Abstract While antiretroviral drugs (ARVs) successfully suppress Human Immunodeficiency Virus (HIV), HIV-infected persons still have a shorter lifespan and are at higher risk of developing cardiovascular disease (CVD) compared to uninfected persons. CVD is the number one cause of death globally, and is now appreciated as an inflammatory disease. HIV-infected persons experience chronic inflammation, thought to be caused by low levels of HIV proteins, daily use of ARVs, and increased rates of smoking. The impact of ARVs on CVD risk remains unclear, with some studies linking ARVs to CVD. Additionally, when controlled for smoking status HIV-infected persons were still at greater risk for CVD. Platelets are important in the development of CVD, but the effects of ARVs on platelets are unstudied. Additionally, cigarette smoke is known to activate platelets, inducing inflammation.

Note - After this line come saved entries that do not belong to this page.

(* ===== verification/Page.v ===== *)
(** * The map page: how the panels share the route and the tastes

    [PaintMyMapPage] ([src/culturis-studio/src/components/PaintMyMapPage.js])
    owns the state the panels share: the selected and the discovered
    tastes, the location and map centre, the venues the map loaded and
    the current route (lines 13-37).  The map view's route planner, the
    chat panel and the navigation panel report to it through callbacks
    (lines 39-80), and it passes the current state back down as props
    (lines 85-121).

    The page is modelled in its map layout ([showMap] with at least
    three tastes), where the three panels are mounted: a page event is
    a callback of one of them, and the chat panel's events receive the
    page's current [currentRoute], [venues] and [currentLocation] as the
    props their closures capture.  Remounting the panels after a return
    to the taste picker is not modelled. *)
From S2P Require Import Prelude JsNumber JsString Venue Chatbot Navigation.
From Stdlib Require Import List ZArith Lia String Bool.
Import ListNotations.
Import Venue.

Module Page.

Import Chatbot Navigation.

(** [getInitialCoordinates(location)] (lines 19-31). *)
Definition locationMap : list (string * (Binary64.num * Binary64.num)) :=
  [("Los Angeles, CA", at4 340522 (-1182437)); ("San Francisco, CA", at4 377749 (-1224194));
   ("Chicago, IL", at4 418781 (-876298)); ("Miami, FL", at4 257617 (-801918));
   ("Seattle, WA", at4 476062 (-1223321)); ("Austin, TX", at4 302672 (-977431));
   ("Boston, MA", at4 423601 (-710589)); ("New York, NY", at4 407589 (-739851))]%string.

Definition getInitialCoordinates (location : string) : Coords :=
  match find (fun kv => String.eqb (fst kv) location) locationMap with
  | Some (_, c) => At c
  | None => if existsb (String.eqb location) JsString.object_prototype_keys then Inherited location
            else At nyc
  end.

(** The page's state (lines 14-37) and the state of the two panels it
    mounts. *)
Record PageState : Type := mkPage {
  selectedTastes : list Taste;
  showMap : bool;
  currentLocation : string;
  mapCenter : Coords;
  additionalTastes : list Taste;
  showDemoGuide : bool;
  currentRoute : option ChatRoute;
  pageVenues : list Venue;
  chat : ChatState;
  nav : NavState
}.

Definition initialPage (userLocation : option string) : PageState :=
  let loc := match userLocation with Some l => l | None => "New York, NY"%string end in
  mkPage [] false loc (getInitialCoordinates loc) [] false None [] (initialChat loc) (initialNav loc).

(** [handleTasteSelection] (lines 39-45). *)
Definition handleTasteSelection (tastes : list Taste) (p : PageState) : PageState :=
  mkPage tastes true (currentLocation p) (mapCenter p) (additionalTastes p) true
         (currentRoute p) (pageVenues p) (chat p) (nav p).

(** [handleBackToTastes] (lines 47-51). *)
Definition handleBackToTastes (p : PageState) : PageState :=
  mkPage [] false (currentLocation p) (mapCenter p) [] (showDemoGuide p)
         (currentRoute p) (pageVenues p) (chat p) (nav p).

(** [handleLocationChange(location, coordinates)] (lines 53-60). *)
Definition handleLocationChange (lc : LocationChange) (p : PageState) : PageState :=
  mkPage (selectedTastes p) (showMap p) (fst lc) (snd lc) (additionalTastes p) (showDemoGuide p)
         (currentRoute p) (pageVenues p) (chat p) (nav p).

(** [handleChatbotTastes(newTastes)] (lines 62-70): the new tastes whose
    id is not among the selected and the already discovered ones. *)
Definition handleChatbotTastes (newTastes : list Taste) (p : PageState) : PageState :=
  let existingIds := map taste_id (selectedTastes p ++ additionalTastes p) in
  let uniqueNewTastes :=
    filter (fun t => negb (existsb (String.eqb (taste_id t)) existingIds)) newTastes in
  mkPage (selectedTastes p) (showMap p) (currentLocation p) (mapCenter p)
         (additionalTastes p ++ uniqueNewTastes) (showDemoGuide p)
         (currentRoute p) (pageVenues p) (chat p) (nav p).

(** [handleRouteUpdate(route)] (lines 72-75). *)
Definition handleRouteUpdate (r : ChatRoute) (p : PageState) : PageState :=
  mkPage (selectedTastes p) (showMap p) (currentLocation p) (mapCenter p) (additionalTastes p)
         (showDemoGuide p) (Some r) (pageVenues p) (chat p) (nav p).

(** [handleVenuesUpdate(newVenues)] (lines 77-80). *)
Definition handleVenuesUpdate (vs : list Venue) (p : PageState) : PageState :=
  mkPage (selectedTastes p) (showMap p) (currentLocation p) (mapCenter p) (additionalTastes p)
         (showDemoGuide p) (currentRoute p) vs (chat p) (nav p).

Definition with_chat (c : ChatState) (p : PageState) : PageState :=
  mkPage (selectedTastes p) (showMap p) (currentLocation p) (mapCenter p) (additionalTastes p)
         (showDemoGuide p) (currentRoute p) (pageVenues p) c (nav p).

Definition with_nav (n : NavState) (p : PageState) : PageState :=
  mkPage (selectedTastes p) (showMap p) (currentLocation p) (mapCenter p) (additionalTastes p)
         (showDemoGuide p) (currentRoute p) (pageVenues p) (chat p) n.

(** The chat panel's callbacks, in the order it calls them. *)
Definition apply_chat_output (p : PageState) (o : Output) : PageState :=
  match o with
  | RouteOut r => handleRouteUpdate r p
  | TastesOut ts => handleChatbotTastes ts p
  end.

(** The props the chat panel renders with (lines 113-120). *)
Definition chat_props (p : PageState) : Snapshot :=
  mkSnapshot (currentRoute p) (pageVenues p) (currentLocation p).

(** The page's events in the map layout: the route planner's
    [onUpdateRoute] (through the map view, line 626), the map view's
    [onVenuesUpdate], and the events of the chat and navigation panels. *)
Inductive PageEvent : Type :=
| PlannerRoute (r : PlannedRoute)
| VenuesLoaded (vs : list Venue)
| ChatInput (v : string)
| ChatSubmit
| ChatRefineReply (reply : RefineReply)
| ChatExtractReply (reply : ExtractReply)
| NavEvent (e : Navigation.NavEvent).

Definition chat_event (e : ChatEvent) (p : PageState) : PageState :=
  let '(c, outs) := chat_step e (chat p) in
  fold_left apply_chat_output outs (with_chat c p).

Definition page_step (e : PageEvent) (p : PageState) : PageState :=
  match e with
  | PlannerRoute r => handleRouteUpdate (of_planned r) p
  | VenuesLoaded vs => handleVenuesUpdate vs p
  | ChatInput v => chat_event (SetInput v) p
  | ChatSubmit => chat_event (Submit (chat_props p)) p
  | ChatRefineReply r => chat_event (RefineArrives r) p
  | ChatExtractReply r => chat_event (ExtractArrives r) p
  | NavEvent e =>
      let '(n, outs) := nav_step e (nav p) in
      fold_left (fun q lc => handleLocationChange lc q) outs (with_nav n p)
  end.

Definition page_run (es : list PageEvent) (p : PageState) : PageState :=
  fold_left (fun q e => page_step e q) es p.

(** A page showing the map with the chat's sample route and pool. *)
Definition sample_page : PageState :=
  mkPage [] true "New York, NY" (At nyc) [] false (Some sample_route) sample_pool
         (initialChat "New York, NY") (initialNav "New York, NY").

(** A route the planner produces meanwhile. *)
Definition newer_route : PlannedRoute :=
  {| venues := []; totalDuration := JInt 0; startTime := "9:00 AM"; endTime := "9:00 AM";
     preferences := default_preferences |}%string.

Definition jazz : Taste := mkTaste "jazz_music" "Jazz Music" "#8e44ad".

(** The page's tastes have distinct ids. *)
Definition tastes_distinct (p : PageState) : Prop :=
  NoDup (map taste_id (selectedTastes p ++ additionalTastes p)).

(** ** Properties *)

Lemma chat_input_step (v : string) (p : PageState) :
  page_step (ChatInput v) p =
  with_chat (mkChat (messages (chat p)) v (isLoading (chat p)) (pending (chat p))) p.
Proof. reflexivity. Qed.

(** A message with a route intent, sent with an active route, waits for
    [/api/refine-route]. *)
Lemma chat_submit_refine (p : PageState) (R1 : ChatRoute) :
  isLoading (chat p) = false ->
  JsString.trim (inputValue (chat p)) <> ""%string ->
  currentRoute p = Some R1 -> active_route (Some R1) = Some R1 ->
  refine_intent (JsString.toLowerCase (JsString.trim (inputValue (chat p)))) = true ->
  page_step ChatSubmit p =
  with_chat (mkChat (messages (chat p) ++ [user_message (JsString.trim (inputValue (chat p)))]) ""
                    true (Some (AwaitRefine (JsString.trim (inputValue (chat p))) (chat_props p)))) p.
Proof.
  intros Hl Hm HR Ha Hi. unfold page_step, chat_event, chat_step, submit.
  apply String.eqb_neq in Hm. rewrite Hm, Hl. cbn [orb].
  unfold chat_props at 1. cbn [snap_route]. rewrite HR, Ha, Hi. reflexivity.
Qed.

(** A failed refine request ends in the local answer, on the route the
    request captured. *)
Lemma chat_refine_failed (p : PageState) (m : string) (snap : Snapshot) (R1 R1' : ChatRoute)
    (res : Result (option Response)) :
  pending (chat p) = Some (AwaitRefine m snap) ->
  active_route (snap_route snap) = Some R1 ->
  localRouteQuery R1 (snap_pool snap) m = (Some R1', res) ->
  currentRoute (page_step (ChatRefineReply RefineFailed) p) = Some R1'.
Proof.
  intros Hp Ha Hq. unfold page_step, chat_event, chat_step, refine_arrives.
  rewrite Hp. cbn [refineOutcome]. rewrite Ha, Hq.
  destruct res as [[r|]|e]; reflexivity.
Qed.

(** C8: a chat replacement overwrites a route planned while its request
    was pending.  The submit handler's closure holds the route of the
    render that sent the message; when [/api/refine-route] fails, the
    local replacement rebuilds that stale route and passes it to
    [onRouteUpdate], so the route planned in between ([R2]) is lost,
    whatever it was. *)
Theorem chat_replacement_overwrites (p : PageState) (R1 R1' : ChatRoute) (R2 : PlannedRoute)
    (msg : string) (res : Result (option Response)) :
  isLoading (chat p) = false ->
  JsString.trim msg <> ""%string ->
  currentRoute p = Some R1 -> entries R1 <> [] ->
  refine_intent (JsString.toLowerCase (JsString.trim msg)) = true ->
  mentions (JsString.toLowerCase (JsString.trim msg)) ["replace"; "swap"; "different"]%string = true ->
  handleVenueReplacement R1 (pageVenues p) (JsString.trim msg) = (Some R1', res) ->
  currentRoute (page_run [ChatInput msg; ChatSubmit; PlannerRoute R2; ChatRefineReply RefineFailed] p)
  = Some R1'.
Proof.
  intros Hl Hm HR Hne Hi Hrep Hh.
  assert (Ha : active_route (Some R1) = Some R1)
    by (cbn; destruct (entries R1); [contradiction|reflexivity]).
  unfold page_run. cbn [fold_left]. rewrite chat_input_step.
  rewrite (chat_submit_refine _ R1) by (cbn; assumption).
  cbn [page_step]. apply (chat_refine_failed _ (JsString.trim msg) (chat_props (with_chat
     (mkChat (messages (chat p)) msg (isLoading (chat p)) (pending (chat p))) p)) R1 R1' res).
  - reflexivity.
  - cbn [chat_props snap_route with_chat currentRoute]. rewrite HR. exact Ha.
  - cbn [chat_props snap_pool with_chat pageVenues]. unfold localRouteQuery. rewrite Hrep. exact Hh.
Qed.

Lemma chat_replacement_overwrites_witness :
  (isLoading (chat sample_page) = false /\
   JsString.trim "Find a different restaurant" <> ""%string /\
   currentRoute sample_page = Some sample_route /\ entries sample_route <> [] /\
   refine_intent (JsString.toLowerCase (JsString.trim "Find a different restaurant")) = true /\
   mentions (JsString.toLowerCase (JsString.trim "Find a different restaurant"))
            ["replace"; "swap"; "different"]%string = true /\
   handleVenueReplacement sample_route (pageVenues sample_page)
     (JsString.trim "Find a different restaurant") =
   (Some (with_entries sample_route [Raw table; Stop (sample_stop 2 history "11:40 AM")]),
    Ok (Some (mkResponse RouteUpdate (Replaced "Harvest Kitchen" "Local Table" "restaurant" 60)
                         [bistro] [])))) /\
  currentRoute (page_run [ChatInput "Find a different restaurant"; ChatSubmit; PlannerRoute newer_route;
                          ChatRefineReply RefineFailed] sample_page)
  = Some (with_entries sample_route [Raw table; Stop (sample_stop 2 history "11:40 AM")]).
Proof.
  assert (H : isLoading (chat sample_page) = false /\
   JsString.trim "Find a different restaurant" <> ""%string /\
   currentRoute sample_page = Some sample_route /\ entries sample_route <> [] /\
   refine_intent (JsString.toLowerCase (JsString.trim "Find a different restaurant")) = true /\
   mentions (JsString.toLowerCase (JsString.trim "Find a different restaurant"))
            ["replace"; "swap"; "different"]%string = true /\
   handleVenueReplacement sample_route (pageVenues sample_page)
     (JsString.trim "Find a different restaurant") =
   (Some (with_entries sample_route [Raw table; Stop (sample_stop 2 history "11:40 AM")]),
    Ok (Some (mkResponse RouteUpdate (Replaced "Harvest Kitchen" "Local Table" "restaurant" 60)
                         [bistro] [])))).
  { repeat split; try (vm_compute; reflexivity); vm_compute; discriminate. }
  split; [exact H|].
  destruct H as (H1 & H2 & H3 & H4 & H5 & H6 & H7).
  exact (chat_replacement_overwrites _ _ _ newer_route _ _ H1 H2 H3 H4 H5 H6 H7).
Defined.

(** Merging the chat's tastes keeps the page's tastes distinct, as
    long as the new batch has distinct ids; the batch's tastes already
    present are dropped. *)
Theorem handleChatbotTastes_distinct (ts : list Taste) (p : PageState) :
  tastes_distinct p -> NoDup (map taste_id ts) -> tastes_distinct (handleChatbotTastes ts p).
Proof.
  unfold tastes_distinct, handleChatbotTastes. cbn [selectedTastes additionalTastes].
  set (existing := selectedTastes p ++ additionalTastes p). intros Hp Hts.
  rewrite app_assoc. fold existing. rewrite map_app. apply NoDup_app; [exact Hp| |].
  - apply (NoDup_map_filter taste_id). exact Hts.
  - intros x Hx Hy. apply in_map_iff in Hy as (t & <- & Ht). apply filter_In in Ht as [_ Ht].
    apply negb_true_iff in Ht.
    assert (existsb (String.eqb (taste_id t)) (map taste_id existing) = true)
      by (apply existsb_exists; exists (taste_id t); split; [exact Hx|apply String.eqb_refl]).
    congruence.
Qed.

Lemma handleChatbotTastes_distinct_witness :
  (tastes_distinct sample_page /\ NoDup (map taste_id (mockExtractTastes "jazz and coffee"))) /\
  tastes_distinct (handleChatbotTastes (mockExtractTastes "jazz and coffee") sample_page).
Proof.
  assert (H1 : tastes_distinct sample_page) by constructor.
  assert (H2 : NoDup (map taste_id (mockExtractTastes "jazz and coffee"))).
  { vm_compute. repeat constructor; cbn; intuition discriminate. }
  split; [split; assumption|]. exact (handleChatbotTastes_distinct _ _ H1 H2).
Defined.

(** The merge compares the new tastes with the old ones only, not
    with each other: a batch that names a taste twice adds it twice. *)
Example chatbot_tastes_duplicate_batch :
  additionalTastes (handleChatbotTastes [jazz; jazz] sample_page) = [jazz; jazz].
Proof. reflexivity. Qed.

End Page.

Our novel study investigates the effects of ARVs and cigarette smoke, alone and in combination, on human platelet function. Our striking in vitro findings demonstrate that the ARVs Ritonavir and Darunavir, as well as cigarette smoke, dysregulate platelet function. Treatment with the protease inhibitor Ritonavir resulted in a dose-dependent increase in platelet production of proinflammatory mediator prostaglandin E2 (PGE2) (p<0.001). Additionally, when combined with cigarette smoke, Darunavir induced production of PGE2 (p<0.01). Combined doses of Ritonavir and Darunavir at physiological concentrations inhibited platelet spreading, similar to the effect of cigarette smoke. We hypothesize that cigarette smoke and ARVs act in combination to activate platelets and thus contribute to the chronic inflammation which leads to CVD.